▶ _Prompt_
Restate the full listing precisely as written.

>>>

(* ===== verification/UtlSListSpec.v ===== *)
(** * UtlSList refines sequences of objects

    [slist_spec] says what each UtlList/UtlSList operation does to the
    sequence of contained objects and what it returns; [slist_run] runs the
    operations of the model on the chained blocks.  A sequence of operations
    on any list object gives the specified results, whatever iterators are
    registered, unless it calls UtlSList::find where the search reaches the
    end of the list: that is undefined behaviour ([slist_defined]). *)
From Stdlib Require Import ZArith Lia Ascii String.
From stdpp Require Import base list gmap.
From S2P Require Import Prelude UtlStringRefine Containable UtlLink UtlList UtlListRefine.
Local Open Scope Z_scope.

Inductive slist_op (A : Type) : Type :=
| SAppend (obj : option A) | SInsertAt (N : Z) (obj : A) | SRemoveAt (N : Z) | SGet
| SRemove (obj : A) | SRemoveReference (obj : A) | SRemoveAll
| SFirst | SLast | SAt (N : Z) | SFind (obj : A) | SIndex (obj : A) | SOccurrencesOf (obj : A)
| SEntries | SIsEmpty | SContainsReference (obj : A).
Arguments SAppend {A} _. Arguments SInsertAt {A} _ _. Arguments SRemoveAt {A} _.
Arguments SGet {A}. Arguments SRemove {A} _. Arguments SRemoveReference {A} _.
Arguments SRemoveAll {A}. Arguments SFirst {A}. Arguments SLast {A}. Arguments SAt {A} _.
Arguments SFind {A} _. Arguments SIndex {A} _. Arguments SOccurrencesOf {A} _.
Arguments SEntries {A}. Arguments SIsEmpty {A}. Arguments SContainsReference {A} _.

Inductive list_result (A : Type) : Type :=
| RNone | RElem (e : option A) | RNum (n : Z) | RBool (b : bool).
Arguments RNone {A}. Arguments RElem {A} _. Arguments RNum {A} _. Arguments RBool {A} _.

Section SList.
Context {A : Type} `{ContainableLaws A valid} `{EqDecision A}.
Abbreviation heap := (gmap loc (Link A)).
Implicit Types (ds : list A) (s : state A) (xs : list loc).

<<<

▶ _Worked solution_
(* ===== verification/UtlSListSpec.v ===== *)
(** * UtlSList refines sequences of objects

    [slist_spec] says what each UtlList/UtlSList operation does to the
    sequence of contained objects and what it returns; [slist_run] runs the
    operations of the model on the chained blocks.  A sequence of operations
    on any list object gives the specified results, whatever iterators are
    registered, unless it calls UtlSList::find where the search reaches the
    end of the list: that is undefined behaviour ([slist_defined]). *)
From Stdlib Require Import ZArith Lia Ascii String.
From stdpp Require Import base list gmap.
From S2P Require Import Prelude UtlStringRefine Containable UtlLink UtlList UtlListRefine.
Local Open Scope Z_scope.

Inductive slist_op (A : Type) : Type :=
| SAppend (obj : option A) | SInsertAt (N : Z) (obj : A) | SRemoveAt (N : Z) | SGet
| SRemove (obj : A) | SRemoveReference (obj : A) | SRemoveAll
| SFirst | SLast | SAt (N : Z) | SFind (obj : A) | SIndex (obj : A) | SOccurrencesOf (obj : A)
| SEntries | SIsEmpty | SContainsReference (obj : A).
Arguments SAppend {A} _. Arguments SInsertAt {A} _ _. Arguments SRemoveAt {A} _.
Arguments SGet {A}. Arguments SRemove {A} _. Arguments SRemoveReference {A} _.
Arguments SRemoveAll {A}. Arguments SFirst {A}. Arguments SLast {A}. Arguments SAt {A} _.
Arguments SFind {A} _. Arguments SIndex {A} _. Arguments SOccurrencesOf {A} _.
Arguments SEntries {A}. Arguments SIsEmpty {A}. Arguments SContainsReference {A} _.

Inductive list_result (A : Type) : Type :=
| RNone | RElem (e : option A) | RNum (n : Z) | RBool (b : bool).
Arguments RNone {A}. Arguments RElem {A} _. Arguments RNum {A} _. Arguments RBool {A} _.

Section SList.
Context {A : Type} `{ContainableLaws A valid} `{EqDecision A}.
Abbreviation heap := (gmap loc (Link A)).
Implicit Types (ds : list A) (s : state A) (xs : list loc).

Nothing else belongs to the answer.